This is a guest post by Ethan Ayer, CEO of Resilient Network Systems.

Biometrics have been used in the government sector for many years, with fingerprint recognition being the first practical adoption of the technology. Over a century ago, law enforcement began fingerprinting criminals, recording them on paper cards which were stored in filing cabinets and warehouse repositories. Today, advances in computer and mobile technology allow a police officer to readily fingerprint a suspect using a biometrics app downloaded to his or her smartphone. Fingerprint biometrics are also used for access to security-restricted buildings and are an accurate digital identification solution for various government applications such as border control, national identification cards, voter registration and passports.
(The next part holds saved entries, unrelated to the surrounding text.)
(* ===== verification/SeccompRun.v ===== *)
(** * Running the assembled filter

    The four programs (two architectures, with and without executable memory) are
    assembled by computation, the worker's pid staying a variable, and run on the
    reference interpreter: the decision tree the machine walks is the one of the
    specification [verdict]. *)

From S2P Require Import Prelude SeccompTables Seccomp.

(** ** The assembled program computes the verdict *)

Lemma mem_Z_single x k : mem_Z x [k] = (x =? k).
Proof. unfold mem_Z. cbn. by rewrite orb_false_r. Qed.

Definition resolved (idx : nat) (audit pid : Z) (allow_exec : bool) : list insn :=
  let s := assemble idx audit pid allow_exec in default [] (resolve (labels s) 0 (ins s)).

(** The loads of a machine, as the filter uses them. *)
Record sees (ld : Z -> Z) (d : seccomp_data) : Prop := Sees {
  sees_nr : ld 0 = sd_nr d; sees_arch : ld 4 = sd_arch d;
  sees_arg0 : ld 16 = arg_lo d 0; sees_arg1 : ld 24 = arg_lo d 1;
  sees_arg2 : ld 32 = arg_lo d 2 }.

(** Case on the first test of the machine's tree; the specification tests the same. *)
Ltac tree_case :=
  match goal with
  | |- (if ?b then _ else _) = _ => let E := fresh "E" in destruct b eqn:E
  end; cbn [andb orb negb allow_if action_word].

(** Expose both sides as decision trees over the same tests, then walk them together. *)
Ltac expose_verdict idx :=
  unfold verdict, judged;
  let v := eval vm_compute in (allowed_nrs idx) in change (allowed_nrs idx) with v;
  let v := eval vm_compute in (kill_nrs idx) in change (kill_nrs idx) with v;
  let v := eval vm_compute in (nrs idx _SIGNALS) in change (nrs idx _SIGNALS) with v;
  let v := eval vm_compute in (nrs idx _SELF_PID_ARG0) in change (nrs idx _SELF_PID_ARG0) with v;
  let v := eval vm_compute in (sel idx <$> _EXEC_CHECKED) in
  change (sel idx <$> _EXEC_CHECKED) with v;
  cbv [sel fst snd _CLONE _CLONE3 _FCNTL _IOCTL _PRCTL _SOCKETPAIR _FIRST_UNREVIEWED
       _AF_UNIX _SOCK_STREAM _SOCK_TYPE_MASK _CLONE_NEW_MASK _CLONE_THREAD
       _PROT_EXEC _FCNTL_ALLOWED_CMDS _IOCTL_ALLOWED_CMDS _PRCTL_ALLOWED];
  cbn [andb negb].

Ltac solve_filter idx audit pid ae ld d Hs :=
  let p := eval vm_compute in (resolved idx audit pid ae) in
  change (resolved idx audit pid ae) with p;
  expose_verdict idx;
  repeat (first
    [ lazymatch goal with |- Some _ = Some _ => reflexivity end
    | progress rewrite ?mem_Z_single, ?(sees_nr ld d Hs), ?(sees_arch ld d Hs),
        ?(sees_arg0 ld d Hs), ?(sees_arg1 ld d Hs), ?(sees_arg2 ld d Hs)
    | bpf_step | tree_case ]).

Section FilterRuns.
Context (ld : Z -> Z) (d : seccomp_data) (pid : Z) (Hs : sees ld d).

Lemma exec_x86_64_exec :
  exec ld 0 (resolved 0 0xC000003E pid true) 0 = Some (action_word (verdict 0 0xC000003E true pid d)).
Proof. solve_filter 0%nat 0xC000003E pid true ld d Hs. Qed.

Lemma exec_x86_64_noexec :
  exec ld 0 (resolved 0 0xC000003E pid false) 0 = Some (action_word (verdict 0 0xC000003E false pid d)).
Proof. solve_filter 0%nat 0xC000003E pid false ld d Hs. Qed.

Lemma exec_aarch64_exec :
  exec ld 0 (resolved 1 0xC00000B7 pid true) 0 = Some (action_word (verdict 1 0xC00000B7 true pid d)).
Proof. solve_filter 1%nat 0xC00000B7 pid true ld d Hs. Qed.

Lemma exec_aarch64_noexec :
  exec ld 0 (resolved 1 0xC00000B7 pid false) 0 = Some (action_word (verdict 1 0xC00000B7 false pid d)).
Proof. solve_filter 1%nat 0xC00000B7 pid false ld d Hs. Qed.
End FilterRuns.
Lemma prepare_arg_sound kind v o w :
  prepare_arg kind v = Ok (o, w) -> crosses kind v o /\ w = String.eqb kind "i64".
Proof.
  unfold prepare_arg, _INT_RANGES.
  destruct (String.eqb_spec kind "i32") as [->|]; [|
  destruct (String.eqb_spec kind "i64") as [->|]; [|
  destruct (String.eqb_spec kind "f32") as [->|]; [|
  destruct (String.eqb_spec kind "f64") as [->|]]]]; cbn -[Z.pow _F32_MAX float_in float_of_int isfinite];
  destruct v; try discriminate; repeat case_match; intros; simplify_eq; bool_prop;
  (split; [|done]); constructor; try done.
  all: lia || idtac.
  all: intros Hf; rewrite Hf in *; cbn -[Z.pow _F32_MAX float_in] in *; bool_prop; try done.
Qed.

Lemma prepare_arg_complete kind v o : crosses kind v o ->
  prepare_arg kind v = Ok (o, String.eqb kind "i64").
Proof.
  intros []; unfold prepare_arg; cbn -[Z.pow _F32_MAX float_in float_of_int isfinite].
  - rewrite (proj2 (Z.leb_le _ _)), (proj2 (Z.ltb_lt _ _)) by lia. done.
  - rewrite (proj2 (Z.leb_le _ _)), (proj2 (Z.ltb_lt _ _)) by lia. done.
  - by rewrite H.
  - done.
  - rewrite H. destruct (isfinite f); cbn -[_F32_MAX]; [|done].
    by rewrite !(proj2 (Z.leb_le _ _)) by (specialize (H0 eq_refl); lia).
  - destruct (isfinite f); cbn -[_F32_MAX float_in]; [|done]. by rewrite H by done.
Qed.
(* ===== verification/HttpFetchProps.v ===== *)
(** * Properties of the HTTP tool

    Server-side request forgery safety of [HttpFetch]: which addresses are refused,
    which connections a call can make and what it sends on them, what the path prefix of
    an allow entry means, how much is read, and the bounds of the lookup pool. *)

From S2P Require Import Prelude Utf8 PyVal PyStr HttpFetch.
From Stdlib Require Import Floats.SpecFloat.

(** ** Addresses *)

(** The specification: ranges of special-purpose IPv4 and IPv6 addresses, by their first
    and last address, that no connection may go to. *)
Definition dotted (a b c d : Z) : Z := ((a * 256 + b) * 256 + c) * 256 + d.

Definition special_v4 : list (Z * Z) :=
  [(dotted 0 0 0 0, dotted 0 255 255 255); (dotted 10 0 0 0, dotted 10 255 255 255); (dotted 100 64 0 0, dotted 100 127 255 255);
   (dotted 127 0 0 0, dotted 127 255 255 255); (dotted 169 254 0 0, dotted 169 254 255 255); (dotted 172 16 0 0, dotted 172 31 255 255);
   (dotted 192 0 0 0, dotted 192 0 0 255); (dotted 192 0 2 0, dotted 192 0 2 255); (dotted 192 88 99 0, dotted 192 88 99 255);
   (dotted 192 168 0 0, dotted 192 168 255 255); (dotted 198 18 0 0, dotted 198 19 255 255); (dotted 198 51 100 0, dotted 198 51 100 255);
   (dotted 203 0 113 0, dotted 203 0 113 255); (dotted 224 0 0 0, dotted 239 255 255 255); (dotted 240 0 0 0, dotted 255 255 255 255)].

(** The addresses without a network and the IPv4-compatible ones (loopback and unspecified among
    them), local NAT64, discard, the IETF's and Teredo, documentation, unique local, link local,
    site local, multicast. *)
Definition special_v6 : list (Z * Z) :=
  [(0x0, 0xffffffff);
   (0x0064ff9b000100000000000000000000, 0x0064ff9b0001ffffffffffffffffffff);
   (0x01000000000000000000000000000000, 0x0100000000000000ffffffffffffffff);
   (0x20010000000000000000000000000000, 0x200101ffffffffffffffffffffffffff);
   (0x20010db8000000000000000000000000, 0x20010db8ffffffffffffffffffffffff);
   (0xfc000000000000000000000000000000, 0xfdffffffffffffffffffffffffffffff);
   (0xfe800000000000000000000000000000, 0xfebfffffffffffffffffffffffffffff);
   (0xfec00000000000000000000000000000, 0xfeffffffffffffffffffffffffffffff);
   (0xff000000000000000000000000000000, 0xffffffffffffffffffffffffffffffff)].

Definition outside (ranges : list (Z * Z)) (n : Z) : Prop := Forall (fun r => ~ (r.1 <= n <= r.2)) ranges.

(** The IPv4 addresses an IPv6 one stands for: mapped, NAT64, 6to4, both of Teredo. *)
Definition stands_for (n : Z) : list Z :=
  (if n / 2 ^ 32 =? 0xffff then [n mod 2 ^ 32] else [])
  ++ (if n / 2 ^ 32 =? 0x0064ff9b * 2 ^ 64 then [n mod 2 ^ 32] else [])
  ++ (if n / 2 ^ 112 =? 0x2002 then [n / 2 ^ 80 mod 2 ^ 32] else [])
  ++ (if n / 2 ^ 96 =? 0x20010000 then [n / 2 ^ 64 mod 2 ^ 32; 2 ^ 32 - 1 - n mod 2 ^ 32] else []).

(** An address of its own width a connection may go to. *)
Definition public (a : ip) : Prop :=
  match a with
  | V4 n => 0 <= n < 2 ^ 32 /\ outside special_v4 n
  | V6 n sc => 0 <= n < 2 ^ 128 /\ sc = false /\ outside special_v6 n /\ Forall (outside special_v4) (stands_for n)
  end.

(** The same with the code's networks. *)
Definition embedded_v4 (n : Z) : list Z :=
  match ipv4_mapped n with Some m => [m] | None => [] end
  ++ (if in_net n _NAT64 then [Z.land n 0xFFFFFFFF] else [])
  ++ embedded n.

Definition clear_of (nets : list net) (n : Z) : Prop := Forall (fun w => in_net n w = false) nets.

Definition cleared (a : ip) : Prop :=
  is_loopback a = false /\
  match a with
  | V4 n => clear_of _REFUSED_V4 n
  | V6 n sc => sc = false /\ clear_of _REFUSED_V6 n /\ Forall (clear_of _REFUSED_V4) (embedded_v4 n)
  end.

Definition net_range (w : net) : Z * Z :=
  let size := 2 ^ (net_width w - net_len w) in (net_bits w * size, net_bits w * size + size - 1).

Lemma in_net_range n w : 0 <= net_width w - net_len w -> in_net n w = true <-> (net_range w).1 <= n <= (net_range w).2.
Proof.
  intros Hk. unfold in_net, net_range. cbn. rewrite Z.eqb_eq, Z.shiftr_div_pow2 by done.
  assert (0 < 2 ^ (net_width w - net_len w)) by (apply Z.pow_pos_nonneg; lia). split; intros E; [|]; Z.to_euclidean_division_equations; nia.
Qed.

Lemma clear_outside nets ranges n : ranges = net_range <$> nets -> Forall (fun w => 0 <= net_width w - net_len w) nets -> clear_of nets n -> outside ranges n.
Proof.
  intros -> Hw Hc. unfold outside. apply Forall_fmap. eapply Forall_impl; [apply Forall_and; split; [exact Hw|exact Hc]|]. cbn. intros w [Hk Hn] Hr.
  apply in_net_range in Hr; [congruence|done].
Qed.

Lemma clear_v4 n : clear_of _REFUSED_V4 n -> outside special_v4 n.
Proof. apply clear_outside; [by vm_compute|repeat constructor; by vm_compute]. Qed.
Lemma clear_v6 n : clear_of _REFUSED_V6 n -> outside special_v6 n.
Proof. apply clear_outside; [by vm_compute|repeat constructor; by vm_compute]. Qed.

Lemma low_bits n : Z.land n 0xFFFFFFFF = n mod 2 ^ 32.
Proof. exact (Z.land_ones n 32 ltac:(lia)). Qed.

Lemma stands_for_embedded n : stands_for n = embedded_v4 n.
Proof.
  unfold stands_for, embedded_v4, embedded, ipv4_mapped, sixtofour, teredo, in_net. change (net_width _NAT64 - net_len _NAT64) with 32.
  change (net_bits _NAT64) with (0x0064ff9b * 2 ^ 64). rewrite !low_bits, !Z.shiftr_div_pow2 by lia.
  assert (E : Z.lnot n mod 2 ^ 32 = 2 ^ 32 - 1 - n mod 2 ^ 32) by (unfold Z.lnot; Z.to_euclidean_division_equations; lia). rewrite E.
  by repeat match goal with |- context [if ?b then _ else _] => destruct b end.
Qed.

(** An address of its width. *)
Definition ip_wide (a : ip) : Prop := match a with V4 n => 0 <= n < 2 ^ 32 | V6 n _ => 0 <= n < 2 ^ 128 end.

Lemma cleared_public a : ip_wide a -> cleared a -> public a.
Proof.
  destruct a as [n|n sc]; cbn; intros Hw [_ Hc]; [split; [done|by apply clear_v4]|]. destruct Hc as (-> & Hc & He).
  split; [done|]. split; [done|]. split; [by apply clear_v6|]. rewrite stands_for_embedded. eapply Forall_impl; [exact He|]. intros m. apply clear_v4.
Qed.

(** ** The text of an address *)

Lemma octet_texts : forallb (fun k => bool_decide (parse_octet (u (str_of_int k)) = Some k) && forallb is_digit (u (str_of_int k))) (seqZ 0 256) = true.
Proof. vm_compute. reflexivity. Qed.

Lemma octet_text k : 0 <= k < 256 -> parse_octet (u (str_of_int k)) = Some k /\ forallb is_digit (u (str_of_int k)) = true.
Proof.
  intros Hk. pose proof octet_texts as Ho. rewrite forallb_forall in Ho. specialize (Ho k). rewrite <- list_elem_of_In, elem_of_seqZ in Ho.
  apply andb_true_iff in Ho as [H1%bool_decide_eq_true H2]; [done|lia].
Qed.

Lemma split_plain sep s : ~ In sep s -> split_on sep s = [s].
Proof.
  induction s as [|c s IH]; intros Hn; [done|]. cbn [split_on]. destruct (Z.eqb_spec c sep) as [->|]; [exfalso; apply Hn; by left|].
  rewrite IH; [done|]. intros H. apply Hn. by right.
Qed.
(* ===== verification/Gate.v ===== *)
(** * Gates ([python/pydeno/_gate.py])

    How a gate's answer becomes a decision: the exact source, the size limit, the
    fail-closed reading of whatever the gate did, the combinators [all_of] and [any_of],
    the hook an entry point holds, and the thread pool that runs sync gates for async
    callers.

    A gate is a function from the source and the context to what calling it did
    ([gate_run]).  Time is an input: the seconds a call took, as the clock measured it.
    [check_source], of the static gate, is a parameter here. *)

From S2P Require Import Prelude Utf8 PyVal PyStr Sha256 Limits.
From Stdlib Require Import Floats.SpecFloat.

Definition MAX_GATE_SOURCE_BYTES : Z := 16 * 1024 * 1024.
Definition TOO_LARGE_LABEL : list Z := u "source-too-large".

Record Verdict := MkVerdict { allow : bool; reason : list Z; labels : list (list Z) }.

Record GateContext := Context_ {
  mode : list Z; entry_point : list Z; tools : list (list Z); source_length : Z;
  source_sha256 : list Z; specifier : option (list Z) }.


(** What a gate returned: an exact [Verdict] with its fields (a frozen dataclass can be
    tampered with), an awaitable with what awaiting it does, or another object. *)
Inductive gate_value :=
| GVerdict (allow reason labels : pyval)
| GAwaitable (inner : gate_run)
| GOther (cls : string)
with gate_run :=
| GReturned (v : gate_value)
| GRaisedDenied (reason : list Z) (labels : list (list Z))
| GRaisedUnavailable (reason : list Z)
| GRaised (cls : string)          (* any other [Exception] *)
| GBase (cls : string).           (* [CancelledError], [KeyboardInterrupt], ... *)

Definition gate : Type := list Z -> GateContext -> gate_run.

(** A decision: an allowing verdict, [GateDenied], [GateUnavailable], or a
    [BaseException] that passes through. *)
Inductive decision :=
| Allowed (v : Verdict)
| Denied (reason : list Z) (labels : list (list Z))
| Unavailable (reason : list Z)
| Propagated (cls : string).

(** ** Reading an answer *)

(** The elements of a tuple of [str]. *)
Fixpoint all_str (l : list pyval) : option (list (list Z)) :=
  match l with
  | [] => Some []
  | PStr s :: l' => cons s <$> all_str l'
  | _ :: _ => None
  end.

Definition malformed_verdict : decision := Unavailable (u "the gate returned a malformed Verdict").

Definition _accept (result : gate_value) : decision :=
  match result with
  | GVerdict a (PStr r) (PTuple ls) =>
      match all_str ls with
      | None => malformed_verdict
      | Some ls => match a with
                   | PBool true => Allowed (MkVerdict true r ls)
                   | PBool false => Denied r ls
                   | _ => malformed_verdict
                   end
      end
  | GVerdict _ _ _ => malformed_verdict
  | _ => Unavailable (u "the gate returned something that is not a Verdict")
  end.

Definition _late : decision := Unavailable (u "the gate took longer than gate_timeout").
Definition _raised : decision := Unavailable (u "the gate raised").

(** [elapsed > timeout], with no timeout never. *)
Definition over (elapsed : spec_float) (timeout : option spec_float) : bool :=
  match timeout with Some t => SFltb t elapsed | None => false end.

Definition _decide (g : gate) (source : list Z) (context : GateContext)
    (timeout : option spec_float) (elapsed : spec_float) : decision :=
  match g source context with
  | GRaisedDenied r ls => Denied r ls
  | GRaisedUnavailable r => Unavailable r
  | GRaised _ => _raised
  | GBase c => Propagated c
  | GReturned (GAwaitable _) =>
      Unavailable (u "the gate returned an awaitable, which a synchronous entry point cannot await")
  | GReturned v => if over elapsed timeout then _late else _accept v
  end.

(** What is left once an awaitable was awaited. *)
Definition awaited (r : gate_run) : gate_run :=
  match r with GReturned (GAwaitable inner) => inner | _ => r end.

(** [_adecide]: the deadline raises into the gate as a [TimeoutError], which is one of
    the exceptions of [GRaised]. *)
Definition _adecide (g : gate) (source : list Z) (context : GateContext)
    (timeout : option spec_float) (elapsed : spec_float) : decision :=
  match awaited (g source context) with
  | GRaisedDenied r ls => Denied r ls
  | GRaisedUnavailable r => Unavailable r
  | GRaised _ => match timeout with
                 | Some t => if SFleb t elapsed then _late else _raised
                 | None => _raised
                 end
  | GBase c => Propagated c
  | GReturned v => if over elapsed timeout then _late else _accept v
  end.

(** ** Preparing a source *)

(** The argument: an exact [str], an instance of a subclass (by its data), or neither. *)
Inductive source_arg := ExactStr (s : list Z) | SubStr (s : list Z) | NotStr.

Definition _exact (source : source_arg) : result exn (list Z) :=
  match source with
  | ExactStr s | SubStr s => Ok s
  | NotStr => Err (TypeError "code must be a string")
  end.

Definition _utf8 : list Z -> list Z := utf8_encode.

Definition _too_large : decision :=
  Denied (u "the code is over the limit of bytes; send a shorter program") [TOO_LARGE_LABEL].

(** [_prepare]: the exact source and its context, or the refusal for size. *)
Definition _prepare (source : source_arg) (mode entry_point : list Z) (tools : list (list Z))
    (specifier : option (list Z)) : result exn (list Z * GateContext + decision) :=
  s ← _exact source;
  if MAX_GATE_SOURCE_BYTES <? Z.of_nat (length s) then Ok (inr _too_large)
  else
    let data := _utf8 s in
    if MAX_GATE_SOURCE_BYTES <? Z.of_nat (length data) then Ok (inr _too_large)
    else Ok (inl (s, Context_ mode entry_point tools (Z.of_nat (length data)) (sha256_hex data) specifier)).

Definition _check_context (context : option GateContext) (source : list Z) : result exn GateContext :=
  match context with
  | None => Err (TypeError "context must be a GateContext")
  | Some c =>
      let data := _utf8 source in
      if negb (source_length c =? Z.of_nat (length data)) || negb (bool_decide (source_sha256 c = sha256_hex data))
      then Err (ValueError "context was made for another source") else Ok c
  end.

(** [gate_check] on a validated gate and timeout. *)
Definition gate_check (g : gate) (source : source_arg) (context : option GateContext)
    (timeout : option spec_float) (elapsed : spec_float) : result exn decision :=
  p ← _prepare source (u "check") (u "gate_check") [] None;
  match p with
  | inr refusal => Ok refusal
  | inl (exact, made) =>
      c ← match context with None => Ok made | Some c => _check_context (Some c) exact end;
      Ok (_decide g exact c timeout elapsed)
  end.

(** ** The hook of an entry point *)

Record _Hook := Hook { h_gate : gate; h_timeout : option spec_float; h_who : list Z }.

(** [_Hook.check]: the source to run, or the decision that refused it. *)
Definition check_with (decide_ : gate -> list Z -> GateContext -> option spec_float -> spec_float -> decision)
    (h : _Hook) (source : source_arg) (mode : list Z) (tools : list (list Z))
    (specifier : option (list Z)) (elapsed : spec_float) : result exn (list Z + decision) :=
  p ← _prepare source mode (h_who h ++ u "." ++ mode) tools specifier;
  match p with
  | inr refusal => Ok (inr refusal)
  | inl (exact, context) =>
      match decide_ (h_gate h) exact context (h_timeout h) elapsed with
      | Allowed _ => Ok (inl exact)
      | d => Ok (inr d)
      end
  end.
Definition check := check_with _decide.
Definition acheck := check_with _adecide.

(** ** Combinators *)

Inductive kind := all_of | any_of.

(** [dict.fromkeys]: the first of each, in order. *)
Fixpoint fromkeys (seen l : list (list Z)) : list (list Z) :=
  match l with
  | [] => []
  | x :: l' => if bool_decide (x ∈ seen) then fromkeys seen l' else x :: fromkeys (x :: seen) l'
  end.
Definition _merge (groups : list (list (list Z))) : list (list Z) := fromkeys [] (concat groups).

Record _Fold := Fold {
  f_allowed : list Verdict; f_denied : list (list Z * list (list Z)); f_unavailable : option (list Z) }.

(** The result of [_Fold.add]: the verdict or the exception decided, or go on. *)
Inductive added := Decided (r : gate_run) | GoOn (f : _Fold).

Definition verdict_value (v : Verdict) : gate_value :=
  GVerdict (PBool (allow v)) (PStr (reason v)) (PTuple (PStr <$> labels v)).

(** [add] on the outcome of one gate; a [BaseException] never reaches it. *)
Definition add (k : kind) (f : _Fold) (outcome : decision) : added :=
  match outcome with
  | Propagated c => Decided (GBase c)
  | Unavailable r =>
      match k with
      | all_of => Decided (GRaisedUnavailable r)
      | any_of => GoOn (Fold (f_allowed f) (f_denied f)
                     (match f_unavailable f with Some r0 => Some r0 | None => Some r end))
      end
  | Denied r ls =>
      match k with
      | all_of => Decided (GReturned (verdict_value (MkVerdict false r (_merge (ls :: (labels <$> f_allowed f))))))
      | any_of => GoOn (Fold (f_allowed f) (f_denied f ++ [(r, ls)]) (f_unavailable f))
      end
  | Allowed v =>
      match k with
      | any_of => Decided (GReturned (verdict_value v))
      | all_of => GoOn (Fold (f_allowed f ++ [v]) (f_denied f) (f_unavailable f))
      end
  end.

Fixpoint join_text (sep : list Z) (ws : list (list Z)) : list Z :=
  match ws with [] => [] | [w] => w | w :: ws' => w ++ sep ++ join_text sep ws' end.
Definition nonempty (ws : list (list Z)) : list (list Z) := filter (fun w => w <> []) ws.

Definition end_ (k : kind) (f : _Fold) : gate_run :=
  match k with
  | all_of => GReturned (verdict_value (MkVerdict true
      (join_text (u "; ") (nonempty (reason <$> f_allowed f))) (_merge (labels <$> f_allowed f))))
  | any_of =>
      match f_unavailable f with
      | Some r => GRaisedUnavailable r
      | None => GReturned (verdict_value (MkVerdict false
          (join_text [10] (nonempty (fst <$> f_denied f))) (_merge (snd <$> f_denied f))))
      end
  end.

(** The loop of [_SyncCombined.__call__] and [_AsyncCombined.__call__]: the gates called,
    and what the combined call did.  Inner gates have no deadline of their own. *)
Fixpoint combined_loop (decide_ : gate -> decision) (k : kind) (f : _Fold) (gates : list gate)
  : nat * gate_run :=
  match gates with
  | [] => (O, end_ k f)
  | g :: gates' =>
      match add k f (decide_ g) with
      | Decided r => (1%nat, r)
      | GoOn f' => let r := combined_loop decide_ k f' gates' in (S r.1, r.2)
      end
  end.

Definition _SyncCombined (k : kind) (gates : list gate) : gate := fun source context =>
  (combined_loop (fun g => _decide g source context None S754_nan) k (Fold [] [] None) gates).2.
Definition _AsyncCombined (k : kind) (gates : list gate) : gate := fun source context =>
  GReturned (GAwaitable
    (combined_loop (fun g => _adecide g source context None S754_nan) k (Fold [] [] None) gates).2).

(** ** The static gate *)

Definition _MAX_REASON_FINDINGS : nat := 20.

Record finding := Finding {
  fi_rule : list Z; fi_line : Z; fi_column : Z; fi_message : list Z; fi_error : bool }.

Definition num (n : Z) : list Z := u (str_of_int n).

Definition StaticGate (check_source : list Z -> list finding) : gate := fun source _ =>
  let errors := List.filter fi_error (check_source source) in
  GReturned (verdict_value
    (if bool_decide (errors = []) then MkVerdict true [] []
     else
       let lines := (fun f => num (fi_line f) ++ u ":" ++ num (fi_column f) ++ u " [" ++ fi_rule f
                              ++ u "] " ++ fi_message f) <$> take _MAX_REASON_FINDINGS errors in
       let lines := if (_MAX_REASON_FINDINGS <? length errors)%nat
                    then lines ++ [u "... and " ++ num (Z.of_nat (length errors - _MAX_REASON_FINDINGS))
                                   ++ u " more findings"] else lines in
       MkVerdict false (join_text [10] lines) (fromkeys [] (fi_rule <$> errors)))).

(** ** The gate threads ([_GatePool])

    One process, between forks.  A pool thread is starting (before it takes the lock),
    idle (counted, waiting for a job), holding a job it has not yet uncounted, or running
    it.  Every step is one atomic region of the code. *)
Definition MAX_GATE_THREADS : Z := 256.

Inductive tstate := TStart | TIdle | TTook | TRun.
#[export] Instance tstate_eq_dec : EqDecision tstate.
Proof. solve_decision. Defined.

Record pool := Pool {
  size : Z; threads : Z; idle : Z; pending : Z; jobs : nat; workers : list tstate }.

Definition pool_init (size : Z) : pool := Pool size 0 0 0 0 [].

Definition pool_submit (p : pool) : pool :=
  let pending' := pending p + 1 in
  if (idle p <? pending') && (threads p <? size p)
  then Pool (size p) (threads p + 1) (idle p) pending' (S (jobs p)) (workers p ++ [TStart])
  else Pool (size p) (threads p) (idle p) pending' (S (jobs p)) (workers p).

(** The top of [_work]'s loop, for worker [i]. *)
Definition pool_enter (i : nat) (p : pool) : pool :=
  if size p <? threads p
  then Pool (size p) (threads p - 1) (idle p) (pending p) (jobs p) (delete i (workers p))
  else Pool (size p) (threads p) (idle p + 1) (pending p) (jobs p) (<[i := TIdle]> (workers p)).

(** [jobs.get()], then the second locked region, then the job and the next turn. *)
Definition pool_take (i : nat) (p : pool) : pool :=
  Pool (size p) (threads p) (idle p) (pending p) (pred (jobs p)) (<[i := TTook]> (workers p)).
Definition pool_begin (i : nat) (p : pool) : pool :=
  Pool (size p) (threads p) (idle p - 1) (pending p - 1) (jobs p) (<[i := TRun]> (workers p)).
Definition pool_finish (i : nat) (p : pool) : pool :=
  Pool (size p) (threads p) (idle p) (pending p) (jobs p) (<[i := TStart]> (workers p)).

Definition set_gate_threads (count : pyval) (p : pool) : result exn pool :=
  match count with
  | PInt n => if (1 <=? n) && (n <=? MAX_GATE_THREADS)
              then Ok (Pool n (threads p) (idle p) (pending p) (jobs p) (workers p))
              else Err (ValueError "set_gate_threads takes 1 to 256 threads")
  | _ => Err (TypeError "set_gate_threads takes an int")
  end.

Definition _default_gate_threads (env : option Z) : Z :=
  match env with
  | Some value => if (0 <? value) && (value <=? MAX_GATE_THREADS) then value else 32
  | None => 32
  end.

(** The states of the pool; [raises] says whether the limit may also be raised. *)
Inductive pool_reachable (raises : bool) : pool -> Prop :=
| PoolInit env : pool_reachable raises (pool_init (_default_gate_threads env))
| PoolSubmit p : pool_reachable raises p -> pool_reachable raises (pool_submit p)
| PoolEnter p i : pool_reachable raises p -> workers p !! i = Some TStart ->
    pool_reachable raises (pool_enter i p)
| PoolTake p i : pool_reachable raises p -> workers p !! i = Some TIdle -> (0 < jobs p)%nat ->
    pool_reachable raises (pool_take i p)
| PoolBegin p i : pool_reachable raises p -> workers p !! i = Some TTook ->
    pool_reachable raises (pool_begin i p)
| PoolFinish p i : pool_reachable raises p -> workers p !! i = Some TRun ->
    pool_reachable raises (pool_finish i p)
| PoolResize p n p' : pool_reachable raises p -> set_gate_threads (PInt n) p = Ok p' ->
    raises = true \/ n <= size p -> pool_reachable raises p'.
As security attacks become more pervasive and sophisticated, biometrics will become an essential component of identity management. The online identities predominantly used today will be replaced by the more nuanced and accurate identifiers that biometrics can provide. Private industries are starting to adopt biometric recognition technologies that replace traditional usernames and passwords to provide increased security for enhanced consumer experiences and transactions.

Biometric modalities and uses

The success and accuracy of fingerprint technology led to the exploration of other biometric modalities where an individual’s unique physical characteristics could serve as valuable identifiers in varying use cases. Face, eye and voice biometrics, along with fingerprint recognition, are the most widely used within government agencies. Early on it was believed that modalities could, and should, be ranked by degrees of effectiveness, but as the technology evolved, it became evident that no single biometric modality could be considered better than another. Instead, it was discovered that different modalities offered their own benefits dependent upon specific parameters, such as who would be using the biometric, in what environment and for what purpose.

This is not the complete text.